そしてフォーマルハウトの言う通り、絶望感に襲われていた。
『姫の予想通りだ。この雨の中にいる限り、私はアニマをほとんど消費しない』
『……嘘でしょ……』
聞きたくなかった事実を聞かされ全身の力が抜けるのを感じた。
もう底が見えたと思っていたアイツのアニマは、実際はほとんど減っていなかったのだ。
今までずっとアイツのアニマを削る戦いをしてきたと思っていたのに、それは全部計算ミスだった。

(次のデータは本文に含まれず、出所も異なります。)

(* ===== verification/IndexTests.v ===== *)
(** * The tests of the address book and of the inbox index ([contacts/store.rs], [inbox/index.rs],
      [inbox/types.rs])

    One definition per [#[test]] function. *)

From Stdlib Require Import ZArith Lia Strings.Byte.
From stdpp Require Import base tactics gmap strings sorting numbers countable list pretty.
From S2P Require Import Prelude Bytes Store Mem Aad Db Outbox Contacts Dm Inbox TestKit.
#[local] Open Scope nat_scope.

#[export] Instance ContactMachineKey_eq_dec : EqDecision ContactMachineKey.
Proof. solve_decision. Defined.
#[export] Instance Contact_eq_dec : EqDecision Contact.
Proof. solve_decision. Defined.

Section contact_tests.
Context `{R : RocksDB} `{P : PostcardLib} `{!Postcard Contact}.

(** ** [contacts/store.rs] *)

Definition id_of (b : byte) : IdentityId := mkIdentityId (fill16 b).
Definition make_contact (id_byte : byte) (label : rstr) : Contact :=
  mkContact (id_of id_byte) label [] None (ms 1000000).

Definition adds (store : ContactStore) (c : Contact) : io DB panic () := unwrap (add_contact store c).
Definition gets (store : ContactStore) (id : IdentityId) : io DB panic (option Contact) :=
  unwrap (reads (λ db, get_contact store db id)).
Definition lists (store : ContactStore) : io DB panic (list Contact) :=
  unwrap (reads (λ db, list_contacts store db)).

Definition add_and_get_round_trip : io DB panic () :=
  let store := mkContactStore (id_of xaa) in
  let contact := make_contact x01 (rstr_of "Alice") in
  adds store contact;;
  retrieved ← gets store (id_of x01);
  assert_eq retrieved (Some contact).

Definition get_missing_returns_none : io DB panic () :=
  let store := mkContactStore (id_of xaa) in
  result ← gets store (id_of x63);
  assert_eq result None.

Definition remove_then_get_returns_none : io DB panic () :=
  let store := mkContactStore (id_of xaa) in
  adds store (make_contact x02 (rstr_of "Bob"));;
  unwrap (remove_contact store (id_of x02));;
  result ← gets store (id_of x02);
  assert_eq result None.

Definition list_contacts_empty : io DB panic () :=
  let store := mkContactStore (id_of xbb) in
  all ← lists store;
  assert_eq all [].

Definition list_contacts_multiple : io DB panic () :=
  let store := mkContactStore (id_of xcc) in
  for_all (seq 0 5) (λ i, adds store (make_contact (Z_byte (Z.of_nat i))
    (rstr_of ("Contact-" +:+ pretty i))));;
  all ← lists store;
  assert_eq (length all) 5.

Definition uniqueness_on_identity_id : io DB panic () :=
  let store := mkContactStore (id_of xdd) in
  adds store (make_contact x01 (rstr_of "First"));;
  adds store (make_contact x01 (rstr_of "Second"));;
  found ← gets store (id_of x01);
  retrieved ← some found;
  assert_eq (contact_label retrieved) (rstr_of "Second");;
  all ← lists store;
  assert_eq (length all) 1.

Definition scoping_respected : io DB panic () :=
  let store_a := mkContactStore (id_of x01) in
  let store_b := mkContactStore (id_of x02) in
  adds store_a (make_contact x0a (rstr_of "A-contact"));;
  adds store_b (make_contact x14 (rstr_of "B-contact"));;
  list_a ← lists store_a;
  list_b ← lists store_b;
  assert_eq (contact_label <$> list_a) [rstr_of "A-contact"];;
  assert_eq (contact_label <$> list_b) [rstr_of "B-contact"];;
  a ← gets store_a (id_of x14);
  assert_eq a None;;
  b ← gets store_b (id_of x0a);
  assert_eq b None.

Definition label_too_long_rejected : io DB panic () :=
  let store := mkContactStore (id_of xee) in
  let long_label := mjoin (replicate 65 (rstr_of "x")) in
  err ← unwrap_err (add_contact store (make_contact x01 long_label));
  assert (match err with CeLabelTooLong 65 => true | _ => false end).

Definition add_machine_key_appends_to_contact : io DB panic () :=
  let store := mkContactStore (id_of xff) in
  adds store (make_contact x05 (rstr_of "Dave"));;
  let mk := mkContactMachineKey (mkMachineId (fill16 x10)) (arr_fill 32 x00) (replicate 1184 x00)
    (arr_fill 32 x00) (replicate 32 x00) (mkEpoch (umk 64 1)) in
  found ← gets store (id_of x05);
  c ← some found;
  adds store (mkContact (contact_identity_id c) (contact_label c) (contact_machine_keys c ++ [mk])
    (contact_last_seen_epoch c) (contact_added_at_ms c));;
  found ← gets store (id_of x05);
  updated ← some found;
  assert_eq (cmk_machine_id <$> contact_machine_keys updated) [cmk_machine_id mk].
End contact_tests.

Section inbox_tests.
Context {S : Type}.

(** ** [inbox/index.rs] *)

Definition make_identity : IdentityId := mkIdentityId (fill16 x01).
Definition make_machine : MachineId := mkMachineId (fill16 x02).
Definition make_conv (seed : byte) : ConversationId := mkConversationId (arr_fit 32 [seed]).
Definition key_of (ts : u64) (conv : ConversationId) : bytes :=
  encode_key make_identity make_machine ts conv.

Definition round_trip_key_encoding : io S panic () :=
  let conv := make_conv x03 in
  let ts := ms 1700000000000 in
  let key := key_of ts conv in
  assert_eq (length key) KEY_LEN;;
  '(id2, mid2, ts2, cid2) ← some (decode_key key);
  assert_eq id2 make_identity;;
  assert_eq mid2 make_machine;;
  assert_eq ts2 ts;;
  assert_eq cid2 conv.

Definition decode_wrong_length_returns_none : io S panic () :=
  assert_eq (decode_key (replicate 10 x00)) None;;
  assert_eq (decode_key []) None.

Definition owner_prefix_matches_key_start : io S panic () :=
  let key := key_of (ms 42000) (make_conv x09) in
  assert (starts_with key (inbox_prefix make_identity make_machine)).

Definition forward_scan_order_is_desc_by_timestamp : io S panic () :=
  let newer := key_of (ms 2000) (make_conv x01) in
  let older := key_of (ms 1000) (make_conv x02) in
  assert_eq (bytes_cmp newer older) Lt.

Definition inverted_ts_roundtrip_max_min : io S panic () :=
  for_all [0; 1; umax 64 / 2; umax 64 - 1]%Z (λ ts,
    '(_, _, recovered, _) ← some (decode_key (key_of (ms ts) (make_conv x05)));
    assert_eq (uval recovered) ts).

(** ** [inbox/types.rs] *)

Definition cap_preview_short_text : io S panic () :=
  assert_eq (cap_preview (rstr_of "hello world")) (rstr_of "hello world").

Definition cap_preview_exactly_140 : io S panic () :=
  let text := mjoin (replicate 140 (rstr_of "a")) in
  assert_eq (length (cap_preview text)) 140.

Definition cap_preview_long_text_truncated : io S panic () :=
  let text := mjoin (replicate 200 (rstr_of "b")) in
  assert_eq (length (cap_preview text)) 140.

Definition cap_preview_multibyte_chars : io S panic () :=
  let text := replicate 150 (Char 128512 I) in
  assert_eq (length (cap_preview text)) 140.

Definition conversation_ref_dm_kind : io S panic () :=
  assert_eq (ref_kind (ref_dm (mkConversationId (arr_fill 32 x00)))) KindDm.

Definition conversation_ref_group_kind : io S panic () :=
  assert_eq (ref_kind (ref_group (mkConversationId (arr_fill 32 x01)))) KindGroup.
End inbox_tests.

(** ** The runs *)

#[local] Existing Instance mem_contact.

Definition index_tests : list (string * io (@DB mem_rocks) panic ()) :=
  [("add_and_get_round_trip", add_and_get_round_trip);
   ("get_missing_returns_none", get_missing_returns_none);
   ("remove_then_get_returns_none", remove_then_get_returns_none);
   ("list_contacts_empty", list_contacts_empty);
   ("list_contacts_multiple", list_contacts_multiple);
   ("uniqueness_on_identity_id", uniqueness_on_identity_id);
   ("scoping_respected", scoping_respected);
   ("label_too_long_rejected", label_too_long_rejected);
   ("add_machine_key_appends_to_contact", add_machine_key_appends_to_contact);
   ("round_trip_key_encoding", round_trip_key_encoding);
   ("decode_wrong_length_returns_none", decode_wrong_length_returns_none);
   ("owner_prefix_matches_key_start", owner_prefix_matches_key_start);
   ("forward_scan_order_is_desc_by_timestamp", forward_scan_order_is_desc_by_timestamp);
   ("inverted_ts_roundtrip_max_min", inverted_ts_roundtrip_max_min);
   ("cap_preview_short_text", cap_preview_short_text);
   ("cap_preview_exactly_140", cap_preview_exactly_140);
   ("cap_preview_long_text_truncated", cap_preview_long_text_truncated);
   ("cap_preview_multibyte_chars", cap_preview_multibyte_chars);
   ("conversation_ref_dm_kind", conversation_ref_dm_kind);
   ("conversation_ref_group_kind", conversation_ref_group_kind)]%string.

Lemma index_tests_pass : failures (mem_new : @DB mem_rocks) index_tests = [].
Proof. vm_compute. reflexivity. Qed.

ならばダメージを回復する能力を持っているアイツは、現状、戦闘開始とほぼ同じ状態だ。
それに比べてこちらは固有武装を破壊され、すでにアニマの内蔵量は半分を切っている。
不利どころでは無い。
『だから言っただろ? 決められる時に決めておけと。それにしてやられる事も無いと。もしかして私が強がりを言ってるだけだと思ったのか? 残念だがただの事実だ』
フォーマルハウトを追い詰めていたハズなのに、気がつけば追い詰められていたのは私達だった。
そして未明子もとっくに実感しているだろう。
この戦い、私達は負ける。……と。